Ideas for improving metaformats parsing
Why metaformats
I first became interested in the metaformats spec when I wanted to generate link previews on my site when bookmarking or replying to pages. Metaformats is an extension to the microformats2 parsing algorithm that provides a fallback for sites that don’t support microformats. It works by translating the meta tags into microformats properties. This is great, because it makes microformats useful as the vocabulary for parsing, even if a page doesn’t use microformats itself. The challenge is in how to interpret meta tags, which are not consistently used and often cater to SEO or social media site engagement rather than accurately representing the content.
Deviations from the spec
When I began work on implementing metaformats for the JavaScript microformats-parser library, I quickly began to question whether the spec was taking the best approach. Because metaformats is an experimental extension, the library maintainer and I decided to take some liberties interpreting the spec.
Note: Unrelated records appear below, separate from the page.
Definition example_notifications : list Notification :=
  [Build_Notification "" "" "{img1/m1:[]}"; Build_Notification "" "" "{img1/m1:[]}";
   Build_Notification "" "" "{}"].

Definition example_exchange : BroadcastExchange :=
  Init example_unmarshal (MkBroadcastExchange "0" 3 example_notifications []).

Lemma broadcast_prepare_witness :
  let '((s', sess'), r) :=
    BroadcastExchange_Prepare example_exchange (NewInMemoryPendingStore, example_session) in
  r = Ok (OutBroadcast, true) ∧
  s_elems (b_Payloads (broadcastMsg (exchgScratch sess'))) = ["{img1/m1:[]}"].
Proof.
  pose proof (broadcast_prepare example_unmarshal NewInMemoryPendingStore example_session
    "0" 3 example_notifications eq_refl) as Hp.
  fold example_exchange in Hp. cbn zeta in Hp.
  destruct (BroadcastExchange_Prepare _ _) as [[s' sess'] r] eqn:E.
  apply (f_equal snd) in E.
  destruct Hp as (_ & _ & [(-> & _)|(-> & _ & _ & _ & _ & _ & ->)]); [by split| |].
  - vm_compute in E. discriminate.
  - split; [done|]. by vm_compute.
Defined.

Lemma broadcast_once_witness :
  let sbe := example_exchange in
  ∃ sess' : BrokerSession, BroadcastExchange_Prepare sbe (NewInMemoryPendingStore, sess')
    = ((NewInMemoryPendingStore, sess'), Err ErrNop) ∧ level_of sess' "0" = 3%Z.
Proof.
  cbn zeta. eexists. split.
  - eapply (broadcast_once (S := gmap string channel) NewInMemoryPendingStore
      NewInMemoryPendingStore example_session _ _ true). reflexivity.
  - reflexivity.
Defined.
End witnesses.
(** After [<-sess.done]: [FeedPending] reads the store... *)
Definition Register_pending (now : Z) (sid : nat) (b : SimpleBroker) : option SimpleBroker :=
  s ← sessions b !! sid;
  match ss_phase s with
  | Released =>
      match FeedPending unmarshal_map now (sto b, ss_session s) with
      | ((x, _), Ok es) => Some (set_sto x (set_session sid (set_phase (Feeding es) s) b))
      | _ => Some (set_pc Crashed b)
      end
  | _ => None
  end.

(** ... and feeds each exchange; then the session is returned. *)
Definition Register_feed (sid : nat) (b : SimpleBroker) : option SimpleBroker :=
  s ← sessions b !! sid;
  match ss_phase s with
  | Feeding (e :: es) =>
      if decide (length (queue s) < SessionQueueSize cfg)
      then Some (set_session sid (set_phase (Feeding es) (push_exchange (Some e) s)) b) else None
  | Feeding [] =>
      Some (on_stats (Statistics.IncreaseDevices (model (ss_session s)) (imageChannel (ss_session s)))
             (set_session sid (set_phase Active s) b))
  | _ => None
  end.

Definition Unregister (sid : nat) (b : SimpleBroker) : option SimpleBroker :=
  s ← sessions b !! sid;
  match ss_phase s with
  | Ending =>
      b ← enqueue_session sid b;
      Some (on_stats (Statistics.DecreaseDevices (model (ss_session s)) (imageChannel (ss_session s)))
             (set_session sid (set_phase Gone s) b))
  | _ => None
  end.

(** *** The agent *)

(** [b.registry[sess.deviceId] = sess; sess.registered = true; sess.done <- true] *)
Definition complete_register (sid : nat) (b : SimpleBroker) : option SimpleBroker :=
  s ← sessions b !! sid;
  Some (set_pc Select (set_registry (<[ss_deviceId s := sid]> (registry b))
         (set_session sid (MkSession (ss_session s) true (ss_sent s) (ss_received s) Released) b))).

Definition run_session (b : SimpleBroker) : option SimpleBroker :=
  match pc b, sessionCh b with
  | Select, sid :: ch =>
      s ← sessions b !! sid;
      let b := set_sessionCh ch b in
      if ss_registered s then
        (* unregister only current *)
        if decide (registry b !! ss_deviceId s = Some sid)
        then Some (set_registry (delete (ss_deviceId s) (registry b)) b)
        else Some b
      else
        match registry b !! ss_deviceId s with
        | Some prev => Some (set_pc (Kick prev sid) b)
        | None => complete_register sid b
        end
  | _, _ => None
  end.

(** After the last send of a broadcast. *)
Definition settle (b : SimpleBroker) : SimpleBroker :=
  match pc b with
  | SendAll _ [] => on_stats Statistics.IncreaseBroadcasts (set_pc Select b)
  | _ => b
  end.

Definition run_delivery (now : Z) (order : list nat) (b : SimpleBroker) : option SimpleBroker :=
  match pc b, deliveryCh b with
  | Select, broadcastDelivery c :: ch =>
      match ps_GetChannelSnapshot now c (sto b) with
      | (x, Ok (topLevel, notifications)) =>
          let exchg := Init unmarshal_map (MkBroadcastExchange c topLevel notifications []) in
          if decide (order ≡ₚ (map_to_list (registry b)).*2)
          then Some (settle (set_pc (SendAll (Broadcast exchg) order)
                       (set_sto x (set_deliveryCh ch b))))
          else None
      | (x, Err _) => Some (set_sto x (set_deliveryCh ch b))
      | (_, Panic) => Some (set_pc Crashed b)
      end
  | Select, unicastDelivery c :: ch =>
      let b := set_deliveryCh ch b in
      match UnicastUserAndDevice c with
      | None => Some (set_pc Crashed b)
      | Some (_, devId) =>
          match registry b !! devId with
          | Some sid => Some (set_pc (SendOne (Unicast (MkUnicastExchange c false)) sid) b)
          | None => Some (on_stats Statistics.IncreaseUnicasts b)
          end
      end
  | _, _ => None
  end.

Definition run_send (b : SimpleBroker) : option SimpleBroker :=
  match pc b with
  | Kick prev new => b ← send prev None b; complete_register new b
  | SendAll e (sid :: todo) => b ← send sid (Some e) b; Some (settle (set_pc (SendAll e todo) b))
  | SendOne e sid =>
      b ← send sid (Some e) b; Some (on_stats Statistics.IncreaseUnicasts (set_pc Select b))
  | _ => None
  end.

(** *** The state machine *)
Inductive label :=
| LRegister (connect : ConnectMsg) (kvs : list (string * Z))
| LPending (now : Z) (sid : nat)
| LFeed (sid : nat)
| LReceive (sid : nat)
| LEnd (sid : nat)
| LUnregister (sid : nat)
| LBroadcast (chanId : string)
| LUnicast (chanId : string)
| LStore (now : Z) (o : op)
| LRunSession
| LRunDelivery (now : Z) (order : list nat)
| LRunSend
| LStop
| LStart.

Definition step (b : SimpleBroker) (l : label) : option SimpleBroker :=
  match l with
  | LRegister connect kvs =>
      if decide (kvs ≡ₚ map_to_list (cm_Levels connect)) then Register_start connect kvs b else None
  | LPending now sid => Register_pending now sid b
  | LFeed sid => Register_feed sid b
  | LReceive sid =>
      s ← sessions b !! sid;
      match ss_phase s, queue s with
      | Active, _ :: _ => Some (set_session sid (pop_exchange s) b)
      | _, _ => None
      end
  | LEnd sid =>
      s ← sessions b !! sid;
      match ss_phase s with
      | Active => Some (set_session sid (set_phase Ending s) b)
      | _ => None
      end
  | LUnregister sid => Unregister sid b
  | LBroadcast c => enqueue_delivery (broadcastDelivery c) b
  | LUnicast c => enqueue_delivery (unicastDelivery c) b
  | LStore now o => Some (set_sto (ps_exec now o (sto b)).1 b)
  | LRunSession => run_session b
  | LRunDelivery now order => run_delivery now order b
  | LRunSend => run_send b
  | LStop => match pc b with Select => Some (set_pc Stopped b) | _ => None end
  | LStart => match pc b with Stopped => Some (set_pc Select b) | _ => None end
  end.

Fixpoint steps (b : SimpleBroker) (ls : list label) : option SimpleBroker :=
  match ls with
  | [] => Some b
  | l :: ls => b ← step b l; steps b ls
  end.

Inductive reachable (s0 : S) (stats : option Statistics.Statistics) : SimpleBroker → Prop :=
| reach_init : reachable s0 stats (NewSimpleBroker s0 stats)
| reach_step b l b' : reachable s0 stats b → step b l = Some b' → reachable s0 stats b'.
End simple.
Arguments SimpleBroker S : clear implicits.
End SimpleBroker.

(** ** Invariant *)
Module SimpleBrokerInv.
Import SimpleBroker.

Section inv.
Context {S : Type} `{PendingStore S}.
Context (unmarshal_map : string → option (gmap string jvalue)) (cfg : BrokerConfig).
Implicit Types (b : SimpleBroker S) (s : simpleBrokerSession) (sid : nat).
Abbreviation stepb := (step unmarshal_map cfg).
Abbreviation heap := (gmap nat simpleBrokerSession).

Definition queue_ok s : Prop :=
  ss_received s ≤ length (ss_sent s) ∧ length (queue s) ≤ SessionQueueSize cfg.
(* ===== verification/ServerSession.v ===== *)
(** Long-lived device connections on the server: [server/session/session.go].

    A session reads the wire version and CONNECT, writes CONNACK, registers
    with the broker and then loops over ping-timer expiries and exchanges. The
    loop is modelled as a state transformer over what it touches: the store,
    the broker session, the ping timer, the clock, and the connection. The
    environment is a script: the events the select picks, the results of
    reads and writes, and the values of the clock. The trace of the messages
    sent and received is part of the state. *)

From S2P Require Import Prelude Protocol Store Broker.
Import Msg Store StoreSpec Broker SplitProof.

Module ServerSession.

(** Messages the server writes. *)
Inductive out :=
| OConnAck (PingInterval : string)
| OPing
| OBroadcast (m : BroadcastMsg)
| ONotifications (m : NotificationsMsg)
| OOneway (m : OnewayMsg).

(** The result of a [ReadMessage] in the loop: the [T] field of the message,
    which [json.Unmarshal] leaves alone when it is absent, or an error. *)
Inductive reply :=
| Reply (T : option string)
| ReplyErr (e : Wire.wire_err).

Inductive tev :=
| Sent (m : out)
| Received (T : option string)
| Registered
| Unregistered.

(** What the select of the loop can pick: the ping timer's channel, an
    exchange (nil terminates). Between selects the timer may expire and others
    may use the store. *)
Inductive event :=
| EvTimerExpires
| EvPing
| EvExchange (exchg : option Exchange)
| EvStore (now : Z) (o : op).

(** [pingTimer]: [t_armed], and [t_fired] for a value in its channel, which
    neither [Stop] nor [Reset] drains. *)
Record timer := Timer { t_armed : bool; t_fired : bool }.

Section session.
Context {S : Type} `{PendingStore S}.
Context (pingInterval : Z) (pingIntervalString : string).
(** The [n]th reading of the clock. *)
Context (clock : nat → Z).

Record loop := Loop {
  l_world : S * BrokerSession;
  l_timer : timer;
  l_intervalStart : Z;
  l_ticks : nat;
  l_reads : list reply;
  l_writes : list (option Wire.wire_err);
  l_trace : list tev;
}.

Abbreviation M := (st loop berr).

Definition set_world w l := Loop w (l_timer l) (l_intervalStart l) (l_ticks l) (l_reads l) (l_writes l) (l_trace l).
Definition set_timer t l := Loop (l_world l) t (l_intervalStart l) (l_ticks l) (l_reads l) (l_writes l) (l_trace l).
Definition set_intervalStart t l := Loop (l_world l) (l_timer l) t (l_ticks l) (l_reads l) (l_writes l) (l_trace l).
Definition log_event e l := Loop (l_world l) (l_timer l) (l_intervalStart l) (l_ticks l) (l_reads l) (l_writes l) (l_trace l ++ [e]).

Definition modify (f : loop → loop) : M unit := λ l, (f l, Ok ()).
Definition gets {A} (f : loop → A) : M A := λ l, (l, Ok (f l)).

Definition in_world {A} (m : st (S * BrokerSession) berr A) : M A := λ l,
  let '(w, r) := m (l_world l) in (set_world w l, r).

(** [time.Now()] *)
Definition time_Now : M Z := λ l,
  (Loop (l_world l) (l_timer l) (l_intervalStart l) (Datatypes.S (l_ticks l)) (l_reads l)
     (l_writes l) (l_trace l), Ok (clock (l_ticks l))).

(** [proto.WriteMessage]: the script says which writes fail. *)
Definition WriteMessage (m : out) : M unit := λ l,
  match l_writes l with
  | Some e :: ws =>
      (Loop (l_world l) (l_timer l) (l_intervalStart l) (l_ticks l) (l_reads l) ws (l_trace l),
       Err (ErrWire e))
  | ws =>
      (Loop (l_world l) (l_timer l) (l_intervalStart l) (l_ticks l) (l_reads l) (tail ws)
         (l_trace l ++ [Sent m]), Ok ())
  end.

(** [proto.ReadMessage]: when the script is over the peer is gone. *)
Definition ReadMessage : M (option string) := λ l,
  match l_reads l with
  | [] => (l, Err (ErrWire Wire.EOF))
  | ReplyErr e :: rs =>
      (Loop (l_world l) (l_timer l) (l_intervalStart l) (l_ticks l) rs (l_writes l) (l_trace l),
       Err (ErrWire e))
  | Reply T :: rs =>
      (Loop (l_world l) (l_timer l) (l_intervalStart l) (l_ticks l) rs (l_writes l)
         (l_trace l ++ [Received T]), Ok T)
  end.

(** [exchange] without the store into [inMsg]: [answer] is [inMsg != nil],
    [continue] is [OnewayContinue]. *)
Definition exchange (outMsg : out) (answer continue : bool) : M (option string) :=
  time_Now;; (* SetDeadline *)
  WriteMessage outMsg;;
  if negb answer then
    if continue then st_err ErrOneway else st_err (ErrAbort "session broken for reason")
  else ReadMessage.

Definition pingTimerReset (totalReset : bool) : M bool :=
  interval ←
    (if totalReset then mret pingInterval
     else now ← time_Now; start ← gets l_intervalStart; mret (pingInterval - (now - start))%Z);
  if negb totalReset && bool_decide (interval ≤ 0)%Z then mret false (* late *)
  else
    modify (λ l, set_timer (Timer true (t_fired (l_timer l))) l);;
    (if totalReset then now ← time_Now; modify (set_intervalStart now) else mret ());;
    mret true.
So far this has seemed to work fine, but ultimately I’d like to see multiple, consistent implementations so I’d like to discuss some possible spec changes.
It’s also worth noting that the spec is a living document and subject to change. For reference, most of my initial work was done based off of an April 2022 revision.
Only parse as a fallback
The first question we addressed was when to parse for metaformats.
When implemented, the spec only skipped metaformats parsing if there were no root classes on the html
element.
However, adding metaformats to a page with microformats could lead to multiple h-entry
s in a document, confusing any downstream microformats logic.
There’s a more recent proposal to parse metaformats as a separate property from the true microformats on the page.
I suggest only parsing meta tags if there are no microformats found on the page.
This avoids the “multiple entries” problem from the original spec and fits with the goal of metaformats being a fallback definition.
This design could potentially have issues if sites have incomplete microformats, such as those from a Wordpress template.
If this issue is common, a quality heuristic such as check that an h-entry
has properties, could be defined to weed out bad microformats but I wasn’t sure what to check for.
Add additional fallback options
The meta elements checked by the metaformats spec are limited to Twitter cards (like [name="twitter:description"]
) and Open Graph Protocol.
However there are common parts of the HTML document <head>
like the <title>
element and common meta tags like [name="description"]
that are even more common than Open Graph Protocol that could be used.
Some of these may suffer from SEO keyword stuffing, but they are better than having no value.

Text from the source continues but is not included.